Quando finalmente trovo una posizione che mi consente di non vomitare quello che sto mangiando e di mantenere un’apparente disinvoltura, vedo due tizi poco più in là sollevare una panchina di peso e spostarla nel punto più ombreggiato e fresco di tutti i giardini, per poi sedersi soddisfatti ed estrarre da un sacchettone di carta due bei Morettoni da 66.
Ahi, quanto brucia la sconfitta, assai più di questo sol.
I miei ospiti canadesi
Stamattina sistemo i miei ospiti canadesi e vado a lavorare. Quando torno è tutto buio, non vola una mosca e penso siano andati a vedere un po’ di mondo, come ci si aspetta da dei turisti. Quindi mi faccio da mangiare con la radio a bomba, interloquendo a voce alta con gli speaker, col cibo e con gli oggetti, e forse ciocco anche un paio di rutti. Poi mi metto comoda, ovvero in mutande, e con questo outfit da spiaggia vado in bagno dove piscio con la porta semiaperta. Nel frattempo (dannatissima radio commerciale) canto una pessima canzone di J.Ax di cui ricordo solo “Puertorico” e che quindi fa: “nananananaaaaaaa nananana Puertoricoooo”. A ripetizione, con crescente entusiasmo, mentre faccio lavatrici, stendo lavatrici, do la cera, tolgo la cera, sempre in mutande perché dai, ci son quaranta gradi, poi mica arriveranno adè quelli là.
Poco fa, giusto un attimo dopo essermi finalmente ritirata nella mia ala del castello, li sento uscire di camera, dove erano rimasti per tutto questo tempo, silenziosi come dei fottutissimi gatti ninja.
I miei ospiti bulgari
I miei ospiti bulgari parlano solo bulgaro e sembrano avere una conformazione facciale che gli impedisce di esprimere qualsiasi sentimento diverso dal giramento di cazzo.
Sono arrivati con un’auto a noleggio per la quale non smetteranno di stare in ansia finché non ci rimetteranno il culo sopra e la riporteranno dove l’han presa.
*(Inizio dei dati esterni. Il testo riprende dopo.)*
(* ===== verification/BridgeLife.v ===== *)
(** * The life of a bridge (bridge.rs and snapshot.rs of crates/rsrpc-bridge)

    The eight tasks [Bridge::bind] starts, its first snapshot, the persist
    task's ticks, [Bridge::shutdown] and [Drop], over one [Shared] and one
    state directory.  Each task is a loop around a wait: the pumps take what
    is in their channel or hub, the timers tick, and each looks for the
    token or the end of its input there and nowhere else.  The pumps'
    handlers are broken into their critical sections
    ([BridgeInv.section_step]), any finite number of them for each message;
    [broadcast_activity] changes the replay cache in one section and sets
    the dirty flag in a later one.  A snapshot write
    is a blocking task: it outlives the task that awaits it.  Only the rename
    at its end touches the slot, so the write lands in one step.  [bind]'s
    own write is taken to land before the persist task's second tick, an
    interval later. *)

From stdpp Require Import base gmap strings list fin_maps sets relations.
From S2P Require Import Prelude RStr HashMaps Json Ids Cmd User Protocol Handoff Replay.
From S2P Require Import Consumers Bridge BridgeInv StateFile.

Local Open Scope string_scope.
Local Open Scope nat_scope.
Local Open Scope list_scope.

(** ** Tasks and state *)

Inductive TaskId := TJson | TMsgpack | TIpc | TGame | TProc | TRefresh | TPersist | TStats.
Il soggiorno gliel’ha prenotato la figlia, che padroneggia la tecnologia e le lingue straniere; forse voleva essere un regalo, una bella vacanza in Italia per i loro trent’anni di matrimonio, e non ce l’hanno proprio fatta a dirle che non ce n’avevano manco per le balle, perché anche se son dei burberoni a lei le vogliono comunque un gran bene. E un po’ sento di volergliene anch’io, mentre mi parla al telefono in veste di aiuto da casa, con quella voce sottile e quel tono dolcino e un po’ colpevole di chi sa di averti appioppato una rogna infernale.
I miei ospiti bulgari hanno un sacco di bagagli, due terzi dei quali necessitano di essere conservati in frigorifero.
Mi piacciono le persone
Mi piacciono le persone che si innamorano di tutto, non di tutti.
Mi piacciono le persone che soffrono, ma sanno essere felici comunque.
Mi piacciono le persone che piangono spesso.
Mi piacciono le persone che sorridono più di quanto non ridano.
Mi piacciono le persone che predicano uguale a come razzolano.
Mi piacciono le persone che sanno riconoscere i propri sbagli.
Mi piacciono le persone che sanno riconoscere i propri meriti, senza per questo sentirsi migliori.
Mi piacciono le persone che si fermano a tenerti la porta aperta, anche quando sono di fretta.
Mi piacciono le persone che parlano piano.
Mi piacciono le persone che sanno auscultare.
Mi piacciono le persone che non temono nulla, tranne il nulla.
Mi piacciono le persone nelle sale d’aspetto, con le mani sul petto, incerte su cos’è causa e cosa effetto.